We also told how Alicia’s friend Olivia Everett had landed an unadvertised job at the OPCC office where she now works closely with Ms Mosquito.

At the time OPCC spokesman Richard Costello denied they were good friends, stating that they simply went to school together.

Yet on June 5 the Birmingham Mail published a photograph of budding actress Olivia and Alicia enjoying birthday celebrations together.

We had also seen other pictures of them together at social events and the pair are ‘friends’ on Facebook.

In highlighting the OPCC’s response to these articles – ie the ban – the Birmingham Mail is providing a perfect example of what can happen when the need for scrutiny of public bodies isn’t properly thought through by those creating such organisations.
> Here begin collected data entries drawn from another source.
(** [a.swapaxes(-1, -2)] *)
Definition swapaxes (a : ndarray) : result ndarray :=
  match last2 (shape a) with
  | [s; f] =>
      Ok (NdArray (drop_last2 (shape a) ++ [f; s])
                  (fun idx =>
                     match last2 idx with
                     | [r; c] => item a (drop_last2 idx ++ [c; r])
                     | _ => nan
                     end))
  | _ => Raise AxisError
  end.

(** The length of [range(len)[::step]], and the source index of its [i]th
    element. *)
Definition step_len (len step : Z) : Z :=
  (len + Z.abs step - 1) / Z.abs step.
Definition step_index (len step i : Z) : Z :=
  if 0 <? step then i * step else len - 1 + i * step.

(** [a[..., ::row_step, ::col_step]] *)
Definition slice_steps (a : ndarray) (rs cs : Z) : result ndarray :=
  match last2 (shape a) with
  | [s; f] =>
      if (rs =? 0) || (cs =? 0) then Raise ValueError
      else
        Ok (NdArray (drop_last2 (shape a) ++ [step_len s rs; step_len f cs])
                    (fun idx =>
                       match last2 idx with
                       | [r; c] =>
                           item a (drop_last2 idx ++
                                   [step_index s rs r; step_index f cs c])
                       | _ => nan
                       end))
  | _ => Raise IndexError
  end.

(** The bounds of [range(len)[start:stop]], as [slice.indices] gives them. *)
Definition clip_index (i len : Z) : Z :=
  if i <? 0 then Z.max (i + len) 0 else Z.min i len.
Definition slice_bounds (start stop len : Z) : Z * Z :=
  (clip_index start len, clip_index stop len).
Definition slice_len (start stop len : Z) : Z :=
  let '(a, b) := slice_bounds start stop len in Z.max (b - a) 0.

(** numpy broadcasting of a value of shape [v] into a target of shape [t],
    both given last axis first. *)
Fixpoint broadcastable_rev (v t : list Z) : bool :=
  match v, t with
  | [], _ => true
  | x :: v', [] => (x =? 1) && broadcastable_rev v' []
  | x :: v', y :: t' => ((x =? y) || (x =? 1)) && broadcastable_rev v' t'
  end.

Fixpoint broadcast_index_rev (v idx : list Z) : list Z :=
  match v with
  | [] => []
  | d :: v' =>
      match idx with
      | [] => 0 :: broadcast_index_rev v' []
      | x :: idx' => (if d =? 1 then 0 else x) :: broadcast_index_rev v' idx'
      end
  end.

(** [out[..., y0:y1, x0:x1] = value] *)
Definition assign_block (out : ndarray) (y0 y1 x0 x1 : Z) (value : ndarray)
    : result ndarray :=
  match last2 (shape out) with
  | [rows; cols] =>
      let '(ya, yb) := slice_bounds y0 y1 rows in
      let '(xa, xb) := slice_bounds x0 x1 cols in
      let target :=
        drop_last2 (shape out) ++ [Z.max (yb - ya) 0; Z.max (xb - xa) 0] in
      if broadcastable_rev (rev (shape value)) (rev target) then
        Ok (NdArray (shape out)
              (fun idx =>
                 match last2 idx with
                 | [r; c] =>
                     if (ya <=? r) && (r <? yb) && (xa <=? c) && (c <? xb) then
                       item value
                         (rev (broadcast_index_rev (rev (shape value))
                                 (rev (drop_last2 idx ++ [r - ya; c - xa]))))
                     else item out idx
                 | _ => item out idx
                 end))
      else Raise ValueError
  | _ => Raise IndexError
  end.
For all the bluster of Eric Pickles as communities secretary in the last parliament as he demanded local government become more accountable, he did little to enforce it. Likewise the Home Office with the OPCCs, which did little to ignite public interest in the running of police forces, and provided very little guaranteed access in law for scrutiny of these new bodies.
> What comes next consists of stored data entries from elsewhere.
(** * Real Estate Data Extractor: a shallow embedding of
      [real-estate-ai-agent/real_estate_agents.py]

    The development follows the layout of the Python module:
    - the fragment of the Python runtime the module relies on ([str],
      [str.strip], truthiness, exceptions);
    - the BeautifulSoup tree ([Tag], string nodes, [find], [find_all],
      [get_text]) as the library (bs4 4.10 and later, with the
      [html.parser] builder) exposes it to [PropertyRecord.from_html];
    - [PropertyRecord] and [from_html];
    - [SimpleExtractionAgent] ([fetch_listing_html], [validate_schema],
      [extract]) and the CLI entry point [main], over an explicit world
      (request log, files, standard output);
    - the properties of the specification. *)

From Stdlib Require Import String Ascii Bool NArith ZArith Lia List.
Import ListNotations.
Local Open Scope list_scope.

(* ===================================================================== *)
(** ** Python runtime fragment *)
(* ===================================================================== *)

(** A Python [str] is a sequence of Unicode code points. *)
Definition str := list N.

(** Literals: the code points of an ASCII literal. *)
Definition py (s : string) : str := map N_of_ascii (list_ascii_of_string s).
Arguments py : simpl never.

(** [a == b] on [str]. *)
Fixpoint str_eqb (a b : str) : bool :=
  match a, b with
  | [], [] => true
  | x :: a', y :: b' => N.eqb x y && str_eqb a' b'
  | _, _ => false
  end.

(** [bool(s)] for a [str]: the empty string is falsy. *)
Definition str_truthy (s : str) : bool :=
  match s with [] => false | _ :: _ => true end.

(** [s or None]. *)
Definition or_None (s : str) : option str :=
  if str_truthy s then Some s else None.

(** [c.isspace()]: the code points CPython's [_PyUnicode_IsWhitespace]
    accepts (U+0009-000D, U+001C-0020, U+0085, U+00A0, U+1680,
    U+2000-200A, U+2028, U+2029, U+202F, U+205F, U+3000). *)
Definition isspace (c : N) : bool :=
  (((9 <=? c) && (c <=? 13)) || ((28 <=? c) && (c <=? 32))
   || (c =? 133) || (c =? 160) || (c =? 5760)
   || ((8192 <=? c) && (c <=? 8202))
   || (c =? 8232) || (c =? 8233) || (c =? 8239) || (c =? 8287)
   || (c =? 12288))%N.

Fixpoint lstrip (s : str) : str :=
  match s with
  | c :: s' => if isspace c then lstrip s' else s
  | [] => []
  end.

Definition rstrip (s : str) : str := rev (lstrip (rev s)).

(** [s.strip()] *)
Definition strip (s : str) : str := rstrip (lstrip s).

Fixpoint startswith (s prefix : str) : bool :=
  match prefix, s with
  | [], _ => true
  | p :: prefix', c :: s' => N.eqb p c && startswith s' prefix'
  | _ :: _, [] => false
  end.

(** [sub in s] on [str]: substring test. *)
Fixpoint str_in (sub s : str) : bool :=
  startswith s sub ||
  match s with
  | [] => false
  | _ :: s' => str_in sub s'
  end.

(** Exceptions the module can let escape. *)
Inductive exception : Type :=
| AttributeError            (* attribute access on [None] *)
| ConnectionError           (* requests.exceptions.ConnectionError *)
| Timeout                   (* requests.exceptions.Timeout *)
| HTTPError (status_code : Z)  (* raised by [raise_for_status] *)
| ParserRejectedMarkup      (* bs4: the builder gave up on the markup *)
| OSError                   (* [open], a write or a flush failed *)
| UnicodeEncodeError.       (* text the stream's encoding cannot hold *)

(** The outcome of a call: a value, or a raised exception. *)
Inductive result (A : Type) : Type :=
| Ok (a : A)
| Raise (e : exception).
Arguments Ok {A} a.
Arguments Raise {A} e.

Definition bind {A B : Type} (m : result A) (k : A -> result B) : result B :=
  match m with
  | Ok a => k a
  | Raise e => Raise e
  end.

Notation "x <- m ;; k" := (bind m (fun x => k))
  (at level 61, m at next level, right associativity).

(* ===================================================================== *)
(** ** The BeautifulSoup tree *)
(* ===================================================================== *)

(** The classes of string node the [html.parser] builder creates.
    All of them subclass [NavigableString], hence [str]. *)
Inductive string_class : Type :=
| NavigableString | CData | Comment | Declaration | Doctype
| ProcessingInstruction | Script | Stylesheet | TemplateString
| RubyTextString | RubyParenthesisString.

Definition string_class_eqb (a b : string_class) : bool :=
  match a, b with
  | NavigableString, NavigableString | CData, CData | Comment, Comment
  | Declaration, Declaration | Doctype, Doctype
  | ProcessingInstruction, ProcessingInstruction | Script, Script
  | Stylesheet, Stylesheet | TemplateString, TemplateString
  | RubyTextString, RubyTextString
  | RubyParenthesisString, RubyParenthesisString => true
  | _, _ => false
  end.

(** A page element: a [Tag] with its name, its attribute dict (an
    association list with unique keys; every attribute [from_html] reads
    is single-valued, so its value is a [str]) and its children, or a
    string node. *)
Inductive PageElement : Type :=
| Tag (name : str) (attrs : list (str * str)) (contents : list PageElement)
| Text (cls : string_class) (text : str).

(** The [BeautifulSoup] object is the document: its top-level nodes. *)
Definition BeautifulSoup := list PageElement.

(** [bool(el)]: [Tag.__bool__] is constantly true; a string node is a
    [str]. *)
Definition truthy (el : PageElement) : bool :=
  match el with
  | Tag _ _ _ => true
  | Text _ s => str_truthy s
  end.

(** [a or b] on the results of two searches: [a] when it is truthy,
    [b] otherwise. *)
Definition py_or (a b : option PageElement) : option PageElement :=
  match a with
  | Some el => if truthy el then a else b
  | None => b
  end.

(** Document order: an element followed by its descendants. *)
Fixpoint self_and_descendants (el : PageElement) : list PageElement :=
  match el with
  | Tag _ _ cs => el :: flat_map self_and_descendants cs
  | Text _ _ => [el]
  end.

(** [el.descendants] *)
Definition descendants (el : PageElement) : list PageElement :=
  match el with
  | Tag _ _ cs => flat_map self_and_descendants cs
  | Text _ _ => []
  end.

(** [soup.descendants] *)
Definition soup_descendants (soup : BeautifulSoup) : list PageElement :=
  flat_map self_and_descendants soup.

(** [attrs.get(key)] *)
Fixpoint dict_get (attrs : list (str * str)) (key : str) : option str :=
  match attrs with
  | [] => None
  | (k, v) :: rest => if str_eqb k key then Some v else dict_get rest key
  end.

(** [tag.get(key)]; a string node has no attributes. *)
Definition get (el : PageElement) (key : str) : option str :=
  match el with
  | Tag _ attrs _ => dict_get attrs key
  | Text _ _ => None
  end.

(** [SoupStrainer._matches(value, match_against)] for a [str] to match
    against: a missing value matches only a falsy target, a present one
    by equality. *)
Definition _matches (value : option str) (match_against : str) : bool :=
  match value with
  | None => negb (str_truthy match_against)
  | Some v => str_eqb v match_against
  end.

(** [SoupStrainer.search] for [find(name, attrs={key: value})]; string
    nodes never match a strainer that has a name or attributes. *)
Definition search_tag (name : option str) (attrs : list (str * str))
    (el : PageElement) : bool :=
  match el with
  | Tag n a _ =>
      match name with
      | None => true
      | Some want => str_eqb n want
      end
      && forallb (fun kv => _matches (dict_get a (fst kv)) (snd kv)) attrs
  | Text _ _ => false
  end.

(** [SoupStrainer.search] for [find(string=f)]: tags are not searched,
    a string node matches when [f] accepts it. *)
Definition search_string (f : str -> bool) (el : PageElement) : bool :=
  match el with
  | Tag _ _ _ => false
  | Text _ s => f s
  end.

(** [_find_all]: the generator is walked in document order, falsy
    elements are skipped, the strainer decides. *)
Definition find_all (strainer : PageElement -> bool) (soup : BeautifulSoup)
    : list PageElement :=
  filter (fun i => truthy i && strainer i) (soup_descendants soup).

(** [find] is [find_all] with [limit=1]: the first result or [None]. *)
Definition find (strainer : PageElement -> bool) (soup : BeautifulSoup)
    : option PageElement :=
  List.find (fun i => truthy i && strainer i) (soup_descendants soup).

(** [Tag.interesting_string_types]: the builder's string containers for
    script, style, template, rt and rp; [NavigableString] and [CData]
    otherwise. *)
Definition interesting_string_types (name : str) : list string_class :=
  if str_eqb name (py "script") then [Script]
  else if str_eqb name (py "style") then [Stylesheet]
  else if str_eqb name (py "template") then [TemplateString]
  else if str_eqb name (py "rt") then [RubyTextString]
  else if str_eqb name (py "rp") then [RubyParenthesisString]
  else [NavigableString; CData].

Definition class_in (c : string_class) (types : list string_class) : bool :=
  existsb (string_class_eqb c) types.

(** One step of [_all_strings(strip=True, types)]: a string node of a
    wanted class yields its stripped text unless that is empty. *)
Definition stripped_string (types : list string_class) (el : PageElement)
    : list str :=
  match el with
  | Tag _ _ _ => []
  | Text c s =>
      if class_in c types
      then (let value := strip s in
            if str_truthy value then [value] else [])
      else []
  end.

(** [el._all_strings(strip=True)] *)
Definition _all_strings (el : PageElement) : list str :=
  match el with
  | Tag name _ _ =>
      flat_map (stripped_string (interesting_string_types name))
               (descendants el)
  | Text _ _ => stripped_string [NavigableString; CData] el
  end.

(** [el.get_text(strip=True)]: the pieces joined by the empty
    separator. *)
Definition get_text_strip (el : PageElement) : str :=
  List.concat (_all_strings el).

(** [el.name]; a string node has no name. *)
Definition tag_name (el : PageElement) : option str :=
  match el with
  | Tag n _ _ => Some n
  | Text _ _ => None
  end.

(** [hasattr(el, "get_text")]: [get_text] is defined on [PageElement],
    so on tags and on string nodes alike. *)
Definition hasattr_get_text (el : PageElement) : bool := true.

(** [str(el).strip()] for a string node. *)
Definition str_strip (el : PageElement) : str :=
  match el with
  | Text _ s => strip s
  | Tag _ _ _ => []
  end.

(* ===================================================================== *)
(** ** PropertyRecord *)
(* ===================================================================== *)

Record PropertyRecord : Type := mkPropertyRecord {
  address : option str;
  price : option str;
  bedrooms : option Z;
  bathrooms : option Z;
  square_feet : option Z;
  lot_size : option str;
  year_built : option Z;
  property_type : option str;
  listing_agent : option str;
  days_on_market : option Z;
  mls_number : option str;
  description : option str;
  image_urls : list str;
  neighborhood : option str
}.

(** The strainers of [from_html]. *)
Definition by_testid (value : string) : PageElement -> bool :=
  search_tag None [(py "data-testid", py value)].

Definition by_name (name : string) : PageElement -> bool :=
  search_tag (Some (py name)) [].

Definition meta_description : PageElement -> bool :=
  search_tag (Some (py "meta")) [(py "name", py "description")].

Definition has_dollar : PageElement -> bool :=
  search_string (fun s => str_in (py "$") s).

(** Lines 71-74. *)
Definition extract_address (soup : BeautifulSoup) : option str :=
  let address_el := py_or (find (by_testid "address") soup)
                          (find (by_name "address") soup) in
  match address_el with
  | Some el => if truthy el then or_None (get_text_strip el) else None
  | None => None
  end.

(** Lines 76-81. *)
Definition extract_price (soup : BeautifulSoup) : option str :=
  let price_el := py_or (find (by_testid "price") soup)
                        (find has_dollar soup) in
  match price_el with
  | Some el =>
      if truthy el
      then Some (if hasattr_get_text el then get_text_strip el
                 else str_strip el)
      else None
  | None => None
  end.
The idea of armchair auditors looking at all council spending over £500 died a death because too little thought was put into making the data meaningful to the average member of the public. Even allowing for all the redactions councils can put in – some of which are entirely justified – data which tells you the name of a supplier, the amount spent and which department spent it doesn’t, in truth, tell you very much at all.

The reason this is so important now is because we are on the cusp of another wave of political restructuring. Devolution is on its way to Greater Manchester, and to other major city regions too. Whether you believe this is a good thing or not, there is hopefully no denying that with such major power moves there has to also be a cast-iron guarantee that those making decisions will be accountable.
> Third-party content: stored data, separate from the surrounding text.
(** * Expense tracker backend: record store, create/list/delete
      controllers and the dashboard aggregation

    A shallow embedding of the Express/Mongoose backend:
    - [models/Income.js], [models/Expense.js]           (the two schemas)
    - [controllers/incomeController.js]                  (addIncome, getAllIncome, deleteIncome)
    - [controllers/expenseController.js]                 (addExpense, getAllExpense, deleteExpense)
    - [controllers/dashboardController.js]               (getDashboardData)

    Conventions.
    - A JavaScript [Date] is its millisecond time value, a [Z]; an
      Invalid Date is [None] of [JSDate]. The parser behind
      [new Date(string)] is a parameter of the create controllers.
    - An [amount] is a JavaScript number with an integer value. Numbers
      add exactly while the sums stay within [Number.MAX_SAFE_INTEGER];
      every statement that depends on the value of a sum assumes that
      bound, and amounts with a fraction are outside this model.
    - An [ObjectId] is a number. The id in the path of a request is the
      text of an ObjectId or any other text, see [IdParam].
    - Where the source shows the [try] of a controller and not its
      [catch], an error raised in the body is left as the outcome
      [Thrown]: nothing is said about what the handler makes of it.
    - A collection is the list of its documents in insertion order.
    - A controller is a computation over the [World] (the two
      collections, the wall clock and the id generator) that returns the
      HTTP response it sends. *)

From stdpp Require Import base list numbers strings sorting.
From Stdlib Require Import ZArith QArith Ascii Lia.
From Stdlib Require DecimalString DecimalPos.
(** April 2020 and the first half of May. *)
Lemma half_months_tile_witness :
  exists s1 e1 s2 e2 s3 e3,
    (exists ca, ABFField.to_cube ∅ (mock_field "abf" "a" 2020 4)
                = (inr ca, mock_field "abf" "a" 2020 4) /\
                Iris.cube_aux_coords ca = [time_coord s1 e1]) /\
    (exists cb, ABFField.to_cube ∅ (mock_field "abf" "b" 2020 4)
                = (inr cb, mock_field "abf" "b" 2020 4) /\
                Iris.cube_aux_coords cb = [time_coord s2 e2]) /\
    (exists cn, ABFField.to_cube ∅ (mock_field "abf" "a" 2020 5)
                = (inr cn, mock_field "abf" "a" 2020 5) /\
                Iris.cube_aux_coords cn = [time_coord s3 e3]) /\
    e1 = s1 + 14 /\ s2 = e1 + 1 /\ s2 + 12 <= e2 <= s2 + 15 /\ s3 = e2 + 1.
Proof.
  destruct (mock_field_lookup "abf" "a" 2020 4) as (Hd1 & Hf1 & Hp1 & Hy1 & Hm1).
  destruct (mock_field_lookup "abf" "b" 2020 4) as (Hd2 & Hf2 & Hp2 & Hy2 & Hm2).
  destruct (mock_field_lookup "abf" "a" 2020 5) as (Hd3 & Hf3 & Hp3 & Hy3 & Hm3).
  assert (H1 := to_cube_ok ∅ _ _ _ "abf" "a" 2020 4 "FAPAR" 1 15
                  Hd1 Hf1 Hp1 Hy1 Hm1 eq_refl eq_refl ltac:(lia) ltac:(lia)).
  assert (H2 := to_cube_ok ∅ _ _ _ "abf" "b" 2020 4 "FAPAR" 16
                  (Datetime.days_in_month 2020 4)
                  Hd2 Hf2 Hp2 Hy2 Hm2 eq_refl eq_refl ltac:(lia) ltac:(lia)).
  assert (H3 := to_cube_ok ∅ _ _ _ "abf" "a" 2020 5 "FAPAR" 1 15
                  Hd3 Hf3 Hp3 Hy3 Hm3 eq_refl eq_refl ltac:(lia) ltac:(lia)).
  destruct (half_months_tile ∅ _ _ _ _ _ _ _ _ _ 2020 4 H1 H2 H3
              Hp1 Hy1 Hm1 Hp2 Hy2 Hm2 Hp3 Hy3 Hm3)
    as (s1 & e1 & s2 & e2 & s3 & e3 & Ha & Hb & Hn & Hrest).
  exists s1, e1, s2, e2, s3, e3.
  split; [eexists; split; [exact H1|exact Ha]|].
  split; [eexists; split; [exact H2|exact Hb]|].
  split; [eexists; split; [exact H3|exact Hn]|].
  exact Hrest.
Defined.

(** ** What a failed read leaves behind *)

Lemma read_ok_decode fs (self : pyobj) filename v y m bytes grid :
  self !! "_filename" = Some (VStr filename) ->
  Py.int (version_token filename) = inr v ->
  Py.int (year_token filename) = inr y ->
  month_numbers !! month_token filename = Some m ->
  fs !! filename = Some bytes ->
  ABFField.decode (Np.u8 <$> bytes) = inr grid ->
  ABFField._read fs self = (inr tt, loaded self filename v y m grid).
Proof.
  intros Hfn Hv Hy Hm Hfile Hdec.
  read_start Hfn. rewrite Hv, Hy. run_M.
  read_month Hm.
  do 6 (rewrite lookup_insert_ne by done). rewrite Hfn. run_M.
  unfold Np.fromfile. rewrite Hfile. run_M. rewrite Hdec. reflexivity.
Qed.

(** The states [_read] can end in. *)
Lemma read_final_state fs (self : pyobj) filename :
  self !! "_filename" = Some (VStr filename) ->
  (ABFField._read fs self).2 = self \/
  (exists v, (ABFField._read fs self).2 = <["version" := VInt v]> self) \/
  (exists v y, (ABFField._read fs self).2 = parsed self filename v y) \/
  (exists v y m,
     (ABFField._read fs self).2 = <["month" := VInt m]> (parsed self filename v y)) \/
  (exists v y m grid, (ABFField._read fs self).2 = loaded self filename v y m grid).
Proof.
  intros Hfn.
  destruct (Py.int (version_token filename)) as [e|v] eqn:Hv.
  { left. by rewrite (read_version_fails fs self filename Hfn e Hv). }
  destruct (Py.int (year_token filename)) as [e|y] eqn:Hy.
  { right; left. exists v. by rewrite (read_year_fails fs self filename Hfn v e Hv Hy). }
  destruct (month_numbers !! month_token filename) as [m|] eqn:Hm; cycle 1.
  { right; right; left. exists v, y.
    by rewrite (read_month_fails fs self filename Hfn v y Hv Hy Hm). }
  destruct (fs !! filename) as [bytes|] eqn:Hfile; cycle 1.
  { right; right; right; left. exists v, y, m.
    by rewrite (read_no_file fs self filename Hfn v y m Hv Hy Hm Hfile). }
  destruct (Z.eq_dec (Z.of_nat (length bytes)) (X_SIZE * Y_SIZE)) as [Hlen|Hlen].
  - destruct (read_ok fs self filename Hfn v y m bytes Hv Hy Hm Hfile Hlen)
      as (grid & _ & Hok).
    right; right; right; right. exists v, y, m, grid. by rewrite Hok.
  - destruct (read_size_mismatch fs self filename Hfn v y m bytes Hv Hy Hm Hfile Hlen)
      as (msg & Hbad).
    right; right; right; left. exists v, y, m. by rewrite Hbad.
Qed.

Lemma read_frame fs (self : pyobj) (key : string) :
  key ∉ "data" :: metadata_keys ->
  (ABFField._read fs self).2 !! key = self !! key.
Proof.
  intros Hkey.
  assert (Hne : key <> "data" /\ key <> "version" /\ key <> "year" /\
                key <> "month" /\ key <> "period" /\ key <> "format").
  { repeat split; intros ->; apply Hkey; repeat ((by left) || right). }
  destruct Hne as (? & ? & ? & ? & ? & ?).
  destruct (self !! "_filename") as [[z|filename|a]|] eqn:Hfn;
    try (unfold ABFField._read; run_M; rewrite Hfn; reflexivity).
  destruct (read_final_state fs self filename Hfn)
    as [->|[[v ->]|[(v & y & ->)|[(v & y & m & ->)|(v & y & m & grid & ->)]]]];
    unfold loaded, parsed; by simplify_map_eq.
Qed.

(** [_read] assigns [version], [year], [month], [period], [format] and
    [data], in that order, and nothing else: every other attribute, the
    file name among them, is as before, whether it returns or raises.
    What it has assigned when it raises stays: when the month token is
    unknown the field keeps the parsed version and year, and its [month]
    is the three characters of the name, not a number; when the file is
    missing or has the wrong size the month is the number and there is no
    grid. *)
Theorem read_assigns_in_order fs (self : pyobj) (filename : string) :
  self !! "_filename" = Some (VStr filename) ->
  (forall key, key ∉ "data" :: metadata_keys ->
     (ABFField._read fs self).2 !! key = self !! key) /\
  (forall e, Py.int (version_token filename) = inl e ->
     ABFField._read fs self = (inl e, self)) /\
  (forall v e,
     Py.int (version_token filename) = inr v ->
     Py.int (year_token filename) = inl e ->
     ABFField._read fs self = (inl e, <["version" := VInt v]> self)) /\
  (forall v y,
     Py.int (version_token filename) = inr v ->
     Py.int (year_token filename) = inr y ->
     month_numbers !! month_token filename = None ->
     (ABFField._read fs self).1 = inl (KeyError (month_token filename)) /\
     (ABFField._read fs self).2 !! "version" = Some (VInt v) /\
     (ABFField._read fs self).2 !! "year" = Some (VInt y) /\
     (ABFField._read fs self).2 !! "month" = Some (VStr (month_token filename)) /\
     (ABFField._read fs self).2 !! "period" = Some (VStr (period_token filename)) /\
     (ABFField._read fs self).2 !! "format" = Some (VStr (format_token filename)) /\
     (ABFField._read fs self).2 !! "data" = self !! "data") /\
  (forall v y m,
     Py.int (version_token filename) = inr v ->
     Py.int (year_token filename) = inr y ->
     month_numbers !! month_token filename = Some m ->
     fs !! filename = None ->
     (ABFField._read fs self).1 = inl (FileNotFoundError filename) /\
     (ABFField._read fs self).2 !! "month" = Some (VInt m) /\
     (ABFField._read fs self).2 !! "data" = self !! "data").
Proof.
  intros Hfn. split; [intros key Hkey; by apply read_frame|].
  split; [intros e Hv; exact (read_version_fails fs self filename Hfn e Hv)|].
  split; [intros v e Hv Hy; exact (read_year_fails fs self filename Hfn v e Hv Hy)|].
  split.
  - intros v y Hv Hy Hm.
    rewrite (read_month_fails fs self filename Hfn v y Hv Hy Hm).
    split; [reflexivity|]. cbn [snd].
    destruct (parsed_lookup self filename v y) as (? & ? & ? & ? & ? & ? & _).
    done.
  - intros v y m Hv Hy Hm Hfile.
    rewrite (read_no_file fs self filename Hfn v y m Hv Hy Hm Hfile).
    split; [reflexivity|]. cbn [snd]. split; [apply lookup_insert_eq|].
    rewrite lookup_insert_ne by done. apply parsed_lookup.
Qed.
And that is where successive national governments have failed journalism, and by extension, the wider public. The Local Government Act in 2000 very nearly made it possible for councils to meet in secret, until a huge backlash resulted in the Labour government backing down somewhat. But the principle of debating decisions in public did die – and local government is the worse for it.

Foundation hospitals, when they emerged, were all about handing more power locally to so-called experts. But no provision was built into legislation that enforced these hospital trusts, dealing with tens of thousands of patients and budgets running into the hundreds of millions, to meet in public, until the media kicked off.

So too academy schools found themselves free from local authority control – supposedly it makes for better education – but also exempt from the Freedom of Information Act, and hidden away from much of the scrutiny which schools under local authority control could expect.

Politicians always complain things take too much time, and they won’t let it happen on their watch. But doesn’t it strike you as odd that provisions to ensure public authorities spending public money are held accountable almost always seem to be forgotten about in the haste to speed things up?

The News Media Association picked up on this earlier this week, saying that the rights the media fought long and hard for need to preserved as powers move around. Too right. And in Birmingham, we can see why.

As I said at the start, actions speak louder than words. And this latest case in Birmingham encapsulates brilliantly the fact that when it comes to accountability, those who spend our money prefer it be on their terms, and their terms alone.